Initiative aims to address precarity in research careers and attract excellent young researchers to Europe
An initiative intended to tackle the brain drain and precarity in research careers in Europe is to be tested during 2025, according to a draft work programme for the Marie Skłodowska-Curie Actions (MSCA) in Horizon Europe.
The initiative, called Choose Europe, was suggested last year in Manuel Heitor’s report to the Commission on FP10, the next Framework Programme for research and innovation. The aim is to fund young researchers in, or following, their first postdoctoral positions. Hosting institutions must also commit to offer candidates the chance of permanent employment at the end of the funding period.
The draft work programme, sent to Science|Business with tracked edits, reveals that the Commission has adopted Heitor’s recommendation, and will launch a Choose Europe pilot in 2025 with a budget of €22.5 million.
According to the draft call, applicants submitting proposals for talent recruitment programmes must include “concrete long-term career prospects with a preference going to open-ended or non-temporary contracts.”
Choose Europe is not Heitor’s first attempt at moving the dial on the perennial problem of research careers. In 2022, he was part of the Initiative for Science in Europe, whose manifesto for early career researchers suggested a similar initiative.
The most recent version of the idea has been warmly received by academic groups, with the CESAER university association calling last year for its implementation.
Other MSCA programmes
The leaked draft work programme sees the MSCA budget for 2025 set at €1,255 million, slightly higher than in 2024. This avoids a cut to €935.28 million projected for 2025 in previous planning documents.

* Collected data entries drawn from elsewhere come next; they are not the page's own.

(** * Validation report tooling: the metrics collector and the report builder

    A shallow embedding of [static/js/performanceMetrics.js] (class
    [PerformanceMetrics]) and [static/js/htmlReport.js] (class
    [HTMLReportGenerator]), and the properties their specification states.

    Modelling conventions.
    - JavaScript numbers are read as exact rationals ([Q]): finite values,
      no rounding.  [NaN] and the infinities are outside the model.
    - Objects that the code shares by reference (the interaction records and
      the [interactions] array) live in an explicit store and are named by
      locations; plain values are kept by value.
    - A JavaScript object used as a dictionary is a [gmap] over its own
      string keys (keys are ordinary names, not names of members inherited
      from [Object.prototype]).
    - Readings of the environment ([performance.now()],
      [new Date().toISOString()]) are arguments of the call that reads them. *)

From Stdlib Require Import QArith Lqa String Ascii DecimalString.
From stdpp Require Import gmap strings list fin_maps.

(** Locations of the store. *)
Abbreviation loc := positive.

(** ** The metrics collector *)
Module PerformanceMetrics.

(** The record built by [startInteraction]; [endTime] and [duration] are
    [null] until [endInteraction] fills them in. *)
Record Interaction := mkInteraction {
  name : string;
  startTime : Q;
  endTime : option Q;
  duration : option Q
}.
(** * Further properties of [tabd.c] *)

(** ** The handle array *)



(** ** The handlers and the process state *)

(** X2. Cancel and SetLocality are read-only: whatever the state of the
    daemon and however the run ends, by a return, in the wait for the mutex
    or with a NULL manager, the process state after the handler is the
    state before it. *)
Theorem cancel_and_set_locality_are_read_only
    (st : tabd) (id locality : Z) :
  final (on_handle_cancel id st) = st /\
  final (on_handle_set_locality id locality st) = st.
Proof.
  split.
  - destruct (init_mutex st) as [|t] eqn:Hmx.
    2:{ open_state st. reflexivity. }
    destruct (manager st) as [m|] eqn:Hmg.
    + destruct (m !! id) as [s|] eqn:Hs.
      * rewrite (on_handle_cancel_found st m id Hmx Hmg s Hs). reflexivity.
      * rewrite (on_handle_cancel_unknown st m id Hmx Hmg Hs). reflexivity.
    + open_state st. reflexivity.
  - destruct (init_mutex st) as [|t] eqn:Hmx.
    2:{ open_state st. reflexivity. }
    destruct (manager st) as [m|] eqn:Hmg.
    + destruct (m !! id) as [s|] eqn:Hs.
      * rewrite (on_handle_set_locality_found st m id Hmx Hmg locality s Hs).
        reflexivity.
      * rewrite (on_handle_set_locality_unknown st m id Hmx Hmg locality Hs).
        reflexivity.
    + open_state st. reflexivity.
Qed.

(** X3. A CreateConnection that returns TRUE has found [init_mutex] free
    and a registry without the id it drew.  It leaves the registry extended
    by the new session under that id and every other id as it was, the
    generator advanced by one step, and the rest of the process state
    untouched. *)
Theorem create_connection_frame (st : tabd) (os : option sockets) :
  result (on_handle_create_connection os st) = Returned true ->
  let id := fst (Rand48.lrand48_r (rand_data st)) in
  let st' := final (on_handle_create_connection os st) in
  exists s m,
    os = Some s /\ init_mutex st = Free /\
    manager st = Some m /\ m !! id = None /\
    manager st' =
      Some (<[id := {| sd_id := id; sd_locality := 0;
                       sd_command_endpoint := server_command_fd s;
                       sd_response_endpoint := server_response_fd s;
                       sd_pending := None |}]> m) /\
    (forall id', id' <> id -> manager st' ≫= (.!! id') = m !! id') /\
    rand_data st' = Rand48.iterate (rand_data st) /\
    set_manager (manager st) (set_rand_data (rand_data st) st') = st.
Proof.
  intros Hret id st'. subst st'.
  destruct (init_mutex st) as [|t] eqn:Hmx.
  2:{ destruct (handlers_block_on_held_mutex st t Hmx) as (Hc & _).
      destruct (Hc os) as [E _]. congruence. }
  destruct os as [s|].
  2:{ rewrite (create_connection_no_session st Hmx) in Hret. discriminate. }
  destruct (manager st) as [m|] eqn:Hmg.
  2:{ rewrite (create_connection_null_manager st s Hmx Hmg) in Hret.
      discriminate. }
  destruct (m !! id) as [old|] eqn:Hid.
  { rewrite (create_connection_duplicate st s Hmx m old Hmg Hid) in Hret.
    discriminate. }
  exists s, m. rewrite (create_connection_inserted st s Hmx m Hmg Hid).
  cbn [final]. repeat split; try assumption; try reflexivity.
  - intros id' Hne. cbn. fold id. rewrite lookup_insert_ne
      by (intro E; apply Hne; symmetry; exact E).
    reflexivity.
  - open_state st. reflexivity.
Qed.

Lemma create_connection_frame_witness :
  exists s m,
    some_sockets = Some s /\ init_mutex ready = Free /\
    manager ready = Some m /\
    m !! fst (Rand48.lrand48_r (rand_data ready)) = None.
Proof.
  destruct (create_connection_frame ready some_sockets)
    as (s & m & H1 & H2 & H3 & H4 & _).
  - vm_compute. reflexivity.
  - exists s, m. repeat split; assumption.
Defined.
(** Modelled from the spec: the fields of [SelectionConfig] (the struct is
    declared in the header); the cap is a signed integer, the thresholds
    are [double]s. *)
Record SelectionConfig := {
  recompute_all_constraints : bool;
  recompute_invalid_constraints : bool;
  constraint_min_switch_variable_value : float;
  max_number_of_candidates : Z;
  filter_strategy : string;
  min_distance_to_next_candidate : float
}.

(** *** [hasGoodLoopClosureEdgeFromAToB] *)

(** The body of the [for] loop over [outgoing_lc_edges_A], threading
    [has_good_edge] and the deletion set. *)
Fixpoint lc_edge_loop (config : SelectionConfig) (map : VIMap)
    (vertex_id_A vertex_id_B : VertexId) (outgoing : list EdgeId)
    (has_good_edge : bool) (constraints_to_delete : gset EdgeId)
  : option (bool * gset EdgeId) :=
  match outgoing with
  | [] => Some (has_good_edge, constraints_to_delete)
  | edge_id :: outgoing' =>
      if negb (hasEdge map edge_id) then None else
      match getEdgeAs_LoopClosureEdge map edge_id with
      | None => None
      | Some edge =>
          if negb (bool_decide (from edge = vertex_id_A)) then None
          else if negb (bool_decide (to edge = vertex_id_B)) then
            lc_edge_loop config map vertex_id_A vertex_id_B outgoing'
              has_good_edge constraints_to_delete
          else
            let is_good_edge :=
              PrimFloat.leb (constraint_min_switch_variable_value config)
                            (getSwitchVariable edge) in
            let constraints_to_delete' :=
              if (negb is_good_edge && recompute_invalid_constraints config)
                 || recompute_all_constraints config
              then {[ edge_id ]} ∪ constraints_to_delete
              else constraints_to_delete in
            lc_edge_loop config map vertex_id_A vertex_id_B outgoing'
              (has_good_edge || is_good_edge) constraints_to_delete'
      end
  end.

MSCA Doctoral Networks are expected to receive an allocation of €598 million, a slight decrease from the €609 million set aside last year. A call for proposals is set to open on May 28 and close on November 25.
Postdoctoral Fellowships Actions, which support PhD holders conducting research abroad, will also see a funding reduction. Its budget is expected to decrease from €417 million in 2024 to €404 million in 2025, with two calls for proposals opening on April 9.
MSCA Staff Exchanges will have a budget of nearly €98 million this year. And MSCA Cofund, which co-finances doctoral and postdoctoral fellowship programmes, is expected to receive €128 million, including the €22.5 million allocated to the Choose Europe pilot.
Finally, an extra call in 2025 will allocate €10 million in fellowships for displaced researchers from Ukraine.